**Problem details**
Transcribe, word for word and without additions, each line below from the one containing "afresh and failing" through the one containing "failed k w (Datatypes.S n) (Some e) w3.", both ends included.
-=-=-=-=-
(** ** Server: [NcpServer::accept_connection] *)

Definition accept_connection (o : NcpServerOptions) (input : list Z)
    : NpsResult NcpServerConnection :=
  '(preamble_buf, input) ← read_exact PREAMBLE_LENGTH input;
  _ ← preamble_validate preamble_buf;
  '(header, _, input) ← read_frame_header input;
  let decision :=
    evaluate_hello_header header 0 (so_hello_read_timeout o) (so_max_hello_payload o) in
  if negb (bool_decide (hd_action decision = Continue))
  then Err (Frame "Invalid native NCP Hello header.")
  else
    '(payload, input) ← read_payload input (payload_length header);
    dict ← decode_json payload;
    hello ← HelloFrame_from_dict dict;
    Ok (mkConnection input hello (so_handshake_profile o)).

(** [NcpServerConnection::reject]: the bytes written before the close. *)
Definition reject (error : ErrorFrame) : NpsResult (list Z) :=
  encode_frame Error (ErrorFrame_to_dict error) TJson.

Definition caps_with_negotiation (c : CapsFrame) (d : NcpHandshakeDecision) : CapsFrame :=
  mkCapsFrame (cf_node_id c) (cf_caps c) (cf_anchor_ref c) (cf_count c) (cf_data c)
    (cf_next_cursor c) (cf_token_est c) (cf_cached c) (cf_tokenizer_used c) (cf_request_id c)
    (cf_payload c) (hd_negotiated_encoding d) (hd_enabled_encodings d) (hd_session_version d)
    (hd_supported_protocols d) (hd_max_frame_payload d) (hd_ext_support d)
    (hd_max_concurrent_streams d).
(* ===== verification/NcpFailover.v ===== *)
(** * NcpFailover: reconnecting across an Anchor failover

    Models nps-ncp/src/failover.rs.  The injected closures act on a world
    [W], which they may change: the resolver may answer differently each
    time it is asked. *)

From S2P Require Import Prelude RustStr.
Local Open Scope Z_scope.

Definition DEFAULT_MAX_ATTEMPTS : Z := 2.

Inductive FailoverConfigError : Type :=
| MaxAttemptsTooSmall (n : Z).

Inductive FailoverError (E : Type) : Type :=
| Exhausted (e : E)
| Resolve (e : E).
Arguments Exhausted {E} e.
Arguments Resolve {E} e.

Definition into_inner {E} (f : FailoverError E) : E :=
  match f with Exhausted e | Resolve e => e end.

Section failover.
Context {W S E : Type}.

Record NcpFailoverConnector : Type := mkConnector {
  resolve_active : W -> result E (string * Z) * W;
  connect_fn : string -> Z -> W -> result E S * W;
  is_failover_shaped : E -> bool;
  max_attempts : Z
}.

Definition with_max_attempts (r : W -> result E (string * Z) * W)
    (c : string -> Z -> W -> result E S * W) (m : E -> bool) (n : Z)
    : result FailoverConfigError NcpFailoverConnector :=
  if n <? 1 then Err (MaxAttemptsTooSmall n) else Ok (mkConnector r c m n).

Definition connector_new (r : W -> result E (string * Z) * W)
    (c : string -> Z -> W -> result E S * W) (m : E -> bool)
    : result FailoverConfigError NcpFailoverConnector :=
  with_max_attempts r c m DEFAULT_MAX_ATTEMPTS.

(** The [for _ in 0..self.max_attempts] loop; [None] is the panic of
    [last.expect]. *)
Fixpoint connect_loop (k : NcpFailoverConnector) (n : nat) (last : option E) (w : W)
    : option (result (FailoverError E) S * W) :=
  match n with
  | O => e ← last; Some (Err (Exhausted e), w)
  | Datatypes.S n =>
    match resolve_active k w with
    | (Err e, w) => Some (Err (Resolve e), w)
    | (Ok (host, port), w) =>
      match connect_fn k host port w with
      | (Ok session, w) => Some (Ok session, w)
      | (Err e, w) =>
        if is_failover_shaped k e then connect_loop k n (Some e) w
        else Some (Err (Exhausted e), w)
      end
    end
  end.

Definition connect (k : NcpFailoverConnector) (w : W) : option (result (FailoverError E) S * W) :=
  connect_loop k (Z.to_nat (max_attempts k)) None w.

(** ** Specification

    [failed k w n e w']: [n] attempts from [w], each resolving the Anchor
    afresh and failing in a failover-shaped way, the last with [e]. *)
Inductive failed (k : NcpFailoverConnector) : W -> nat -> option E -> W -> Prop :=
| failed_none w : failed k w 0 None w
| failed_more w n o w1 host port w2 e w3 :
    failed k w n o w1 ->
    resolve_active k w1 = (Ok (host, port), w2) ->
    connect_fn k host port w2 = (Err e, w3) ->
    is_failover_shaped k e = true ->
    failed k w (Datatypes.S n) (Some e) w3.

(** What ends the loop after [n] such attempts. *)
Inductive outcome (k : NcpFailoverConnector) (max : nat) (w : W)
    : result (FailoverError E) S -> W -> Prop :=
| out_session n o w1 host port w2 s w3 :
    failed k w n o w1 -> (n < max)%nat ->
    resolve_active k w1 = (Ok (host, port), w2) -> connect_fn k host port w2 = (Ok s, w3) ->
    outcome k max w (Ok s) w3
| out_resolve n o w1 e w2 :
    failed k w n o w1 -> (n < max)%nat -> resolve_active k w1 = (Err e, w2) ->
    outcome k max w (Err (Resolve e)) w2
| out_other n o w1 host port w2 e w3 :
    failed k w n o w1 -> (n < max)%nat ->
    resolve_active k w1 = (Ok (host, port), w2) -> connect_fn k host port w2 = (Err e, w3) ->
    is_failover_shaped k e = false ->
    outcome k max w (Err (Exhausted e)) w3
| out_exhausted e w1 :
    failed k w max (Some e) w1 -> outcome k max w (Err (Exhausted e)) w1.

Lemma connect_loop_spec k max w n o w1 :
  failed k w (max - n) o w1 -> (n <= max)%nat -> (n = 0 -> o <> None)%nat ->
  exists r w', connect_loop k n o w1 = Some (r, w') /\ outcome k max w r w'.
Proof.
  revert o w1. induction n as [|n IH]; intros o w1 Hf Hn Ho; cbn.
  - destruct o as [e|]; [|by destruct (Ho eq_refl)].
    rewrite Nat.sub_0_r in Hf. eexists _, _. split; [done | by apply out_exhausted].
  - destruct (resolve_active k w1) as [[[host port]|e] w2] eqn:Hr;
      [| eexists _, _; split; [done | eapply out_resolve; [done | lia | done]]].
    destruct (connect_fn k host port w2) as [[s|e] w3] eqn:Hc;
      [eexists _, _; split; [done | eapply out_session; [done | lia | done | done]] |].
    destruct (is_failover_shaped k e) eqn:He;
      [| eexists _, _; split; [done | eapply out_other; [done | lia | done | done | done]]].
    apply IH; [| lia | done].
    replace (max - n)%nat with (Datatypes.S (max - Datatypes.S n)) by lia.
    by eapply failed_more.
Qed.

(** [connect] on a connector that construction accepted never panics:
    it resolves afresh before every attempt, stops at the first session, the
    first resolution error or the first error that is not failover-shaped,
    and after [max_attempts] failover-shaped failures returns the last. *)
Theorem connect_outcome r c m n k w :
  with_max_attempts r c m n = Ok k ->
  exists res w', connect k w = Some (res, w') /\ outcome k (Z.to_nat n) w res w'.
Proof.
  unfold with_max_attempts, connect. split_if; [done |]. intros [= <-]. cbn [max_attempts].
  apply connect_loop_spec; [|lia|lia].
  rewrite Nat.sub_diag. constructor.
Qed.

End failover.

Arguments NcpFailoverConnector : clear implicits.

(** [is_nid_mismatch]. *)
Definition NID_MISMATCH : string := "NCP-NID-MISMATCH".
Definition is_nid_mismatch (code : string) : bool := String.eqb code NID_MISMATCH.

(** ** Witness: the successor is found on the second resolution *)

Definition two_anchors (w : nat) : result string (string * Z) * nat :=
  (Ok (match w with O => ("old-anchor", 17433) | _ => ("new-anchor", 17433) end), S w).
Definition connect_new (host : string) (port : Z) (w : nat) : result string string * nat :=
  if String.eqb host "old-anchor" then (Err NID_MISMATCH, w) else (Ok host, w).

Lemma connect_outcome_witness :
  exists k, connector_new two_anchors connect_new is_nid_mismatch = Ok k /\
    connect k 0%nat = Some (Ok "new-anchor", 2%nat) /\
    outcome k 2 0%nat (Ok "new-anchor") 2%nat.
Proof.
  eexists. split; [reflexivity |].
  split; [reflexivity |].
  destruct (connect_outcome two_anchors connect_new is_nid_mismatch 2 _ 0%nat eq_refl)
    as (res & w' & H & Ho).
  assert (E : connect (mkConnector two_anchors connect_new is_nid_mismatch 2) 0%nat
              = Some (Ok "new-anchor", 2%nat)) by reflexivity.
  rewrite E in H. injection H as <- <-. exact Ho.
Defined.
(* ===== verification/NopStore.v ===== *)
(** * NopStore: the task store

    Models nps-nop/src/store.rs.  The orchestrator drives a store through
    the trait [NopTaskStore]; a run of the orchestrator is described by the
    operations it issues ([StoreOp]), and the in-memory store interprets
    them on a map of task records. *)

From S2P Require Import Prelude RustStr Json NopModels.
Local Open Scope Z_scope.

Record NopSubtaskRecord : Type := mkSubtask {
  sub_node_id : string;
  sub_subtask_id : string;
  sub_state : TaskState;
  sub_result : option Value;
  sub_error_code : option string;
  sub_error_message : option string;
  sub_attempt_count : Z
}.

Record NopTaskRecord : Type := mkTaskRecord {
  rec_task_id : string;
  rec_frame : TaskFrame;
  rec_state : TaskState;
  rec_started_at_ms : Z;
  rec_completed_at_ms : option Z;
  rec_subtasks : gmap string NopSubtaskRecord
}.

Record SubtaskUpdate : Type := mkUpdate {
  su_result : option Value;
  su_error_code : option string;
  su_error_message : option string;
  su_attempt : Z
}.
Definition update_default : SubtaskUpdate := mkUpdate None None None 0.

(** ** [InMemoryNopTaskStore] *)

Abbreviation Store := (gmap string NopTaskRecord).

Definition save (s : Store) (record : NopTaskRecord) : result string Store :=
  match s !! rec_task_id record with
  | Some _ => Err ("Task already exists: " +:+ rec_task_id record)
  | None => Ok (<[rec_task_id record := record]> s)
  end.

Definition set_state (state : TaskState) (r : NopTaskRecord) : NopTaskRecord :=
  mkTaskRecord (rec_task_id r) (rec_frame r) state (rec_started_at_ms r) (rec_completed_at_ms r)
    (rec_subtasks r).

Definition update_state (s : Store) (task_id : string) (state : TaskState) : Store :=
  alter (set_state state) task_id s.

(** The writes to one subtask record. *)
Definition merge_update (state : TaskState) (u : SubtaskUpdate) (sub : NopSubtaskRecord)
    : NopSubtaskRecord :=
  let over {A} (new old : option A) := match new with Some _ => new | None => old end in
  mkSubtask (sub_node_id sub) (sub_subtask_id sub) state
    (over (su_result u) (sub_result sub))
    (over (su_error_code u) (sub_error_code sub))
    (over (su_error_message u) (sub_error_message sub))
    (if 0 <? su_attempt u then su_attempt u else sub_attempt_count sub).

Definition set_subtask (node_id subtask_id : string) (state : TaskState) (u : SubtaskUpdate)
    (r : NopTaskRecord) : NopTaskRecord :=
  let sub := default (mkSubtask node_id subtask_id state None None None 0)
               (rec_subtasks r !! node_id) in
  mkTaskRecord (rec_task_id r) (rec_frame r) (rec_state r) (rec_started_at_ms r)
    (rec_completed_at_ms r) (<[node_id := merge_update state u sub]> (rec_subtasks r)).

Definition update_subtask (s : Store) (task_id node_id subtask_id : string) (state : TaskState)
    (u : SubtaskUpdate) : Store :=
  alter (set_subtask node_id subtask_id state u) task_id s.

(** ** Operations as data *)

Inductive StoreOp : Type :=
| UpdateState (state : TaskState)
| UpdateSubtask (node_id subtask_id : string) (state : TaskState) (u : SubtaskUpdate).

Definition apply_op (task_id : string) (s : Store) (op : StoreOp) : Store :=
  match op with
  | UpdateState state => update_state s task_id state
  | UpdateSubtask node_id subtask_id state u => update_subtask s task_id node_id subtask_id state u
  end.

Definition apply_ops (task_id : string) (s : Store) (ops : list StoreOp) : Store :=
  fold_left (apply_op task_id) ops s.

(** ** Lemmas *)

Lemma apply_ops_app t s l k : apply_ops t s (l ++ k) = apply_ops t (apply_ops t s l) k.
Proof. apply fold_left_app. Qed.

Lemma apply_op_other t t' s op : t <> t' -> apply_op t s op !! t' = s !! t'.
Proof. intros Hne. destruct op; cbn; unfold update_state, update_subtask; by rewrite lookup_alter_ne. Qed.

Definition op_effect (op : StoreOp) : NopTaskRecord -> NopTaskRecord :=
  match op with
  | UpdateState state => set_state state
  | UpdateSubtask node_id subtask_id state u => set_subtask node_id subtask_id state u
  end.

Lemma apply_op_self t s op r : s !! t = Some r -> apply_op t s op !! t = Some (op_effect op r).
Proof. intros Hr. destruct op; cbn; unfold update_state, update_subtask; by rewrite lookup_alter_eq, Hr. Qed.

(** The state the operations leave a task in, and the subtask records of a node. *)
Definition is_subtask_op (op : StoreOp) : bool :=
  match op with UpdateSubtask _ _ _ _ => true | UpdateState _ => false end.

Lemma apply_ops_lookup t s ops r :
  s !! t = Some r -> exists r', apply_ops t s ops !! t = Some r' /\
    rec_frame r' = rec_frame r /\ rec_started_at_ms r' = rec_started_at_ms r.
Proof.
  revert s r. induction ops as [|op ops IH]; intros s r Hr; [eauto |].
  cbn [apply_ops fold_left]. fold (apply_ops t (apply_op t s op) ops).
  destruct (IH _ _ (apply_op_self t s op r Hr)) as (r' & H1 & H2 & H3). exists r'. split; [done |].
  by destruct op.
Qed.

Lemma apply_subtask_ops_state t s ops r :
  s !! t = Some r -> Forall (fun op => is_subtask_op op = true) ops ->
  rec_state <$> apply_ops t s ops !! t = Some (rec_state r).
Proof.
  intros Hr Hops. revert s r Hr. induction Hops as [|op ops Hop _ IH]; intros s r Hr.
  { cbn. by rewrite Hr. }
  cbn [apply_ops fold_left]. fold (apply_ops t (apply_op t s op) ops).
  rewrite (IH _ _ (apply_op_self t s op r Hr)). by destruct op.
Qed.

(** Updates of different subtasks commute, so the order in which the
    concurrently running nodes of a task write to the store is immaterial. *)
Theorem update_subtask_commute s t n1 n2 id1 id2 st1 st2 u1 u2 :
  n1 <> n2 ->
  update_subtask (update_subtask s t n1 id1 st1 u1) t n2 id2 st2 u2
  = update_subtask (update_subtask s t n2 id2 st2 u2) t n1 id1 st1 u1.
Proof.
  intros Hne. unfold update_subtask. apply map_eq. intros k.
  destruct (decide (k = t)) as [->|]; [|by rewrite !lookup_alter_ne].
  rewrite !lookup_alter_eq. destruct (s !! t) as [r|]; cbn; [|done]. f_equal.
  unfold set_subtask; cbn. f_equal.
  rewrite !lookup_insert_ne by done. by rewrite insert_insert_ne.
Qed.

Lemma update_subtask_commute_witness :
  update_subtask (update_subtask ∅ "t" "a" "1" Running update_default) "t" "b" "2" Failed update_default
  = update_subtask (update_subtask ∅ "t" "b" "2" Failed update_default) "t" "a" "1" Running update_default.
Proof. apply update_subtask_commute. discriminate. Defined.

(** The store never overwrites a task: saving succeeds exactly for an
    unknown id, after which the record is found and no other task changed;
    updates of an unknown task do nothing. *)
Theorem save_spec s r :
  (forall s', save s r = Ok s' <->
     s !! rec_task_id r = None /\ s' = <[rec_task_id r := r]> s) /\
  (is_Some (s !! rec_task_id r) -> save s r = Err ("Task already exists: " +:+ rec_task_id r)) /\
  (forall t op, s !! t = None -> apply_op t s op = s).
Proof.
  unfold save. split; [|split].
  - intros s'. destruct (s !! rec_task_id r); naive_solver.
  - by intros [x ->].
  - intros t op Ht. apply map_eq. intros k. destruct (decide (k = t)) as [->|].
    + destruct op; cbn; unfold update_state, update_subtask; by rewrite lookup_alter_eq, Ht.
    + by rewrite apply_op_other.
Qed.

Lemma save_witness :
  save (<["t" := mkTaskRecord "t" (TaskFrame_new "t" (mkTaskDag [] [])) Pending 0 None ∅]> ∅)
    (mkTaskRecord "t" (TaskFrame_new "t" (mkTaskDag [] [])) Pending 5 None ∅)
  = Err "Task already exists: t".
Proof.
  destruct (save_spec (<["t" := mkTaskRecord "t" (TaskFrame_new "t" (mkTaskDag [] [])) Pending 0 None ∅]> ∅)
    (mkTaskRecord "t" (TaskFrame_new "t" (mkTaskDag [] [])) Pending 5 None ∅)) as (_ & H & _).
  apply H. vm_compute. eexists. reflexivity.
Defined.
-=-=-=-=-
**Answer**
    afresh and failing in a failover-shaped way, the last with [e]. *)
Inductive failed (k : NcpFailoverConnector) : W -> nat -> option E -> W -> Prop :=
| failed_none w : failed k w 0 None w
| failed_more w n o w1 host port w2 e w3 :
    failed k w n o w1 ->
    resolve_active k w1 = (Ok (host, port), w2) ->
    connect_fn k host port w2 = (Err e, w3) ->
    is_failover_shaped k e = true ->
    failed k w (Datatypes.S n) (Some e) w3.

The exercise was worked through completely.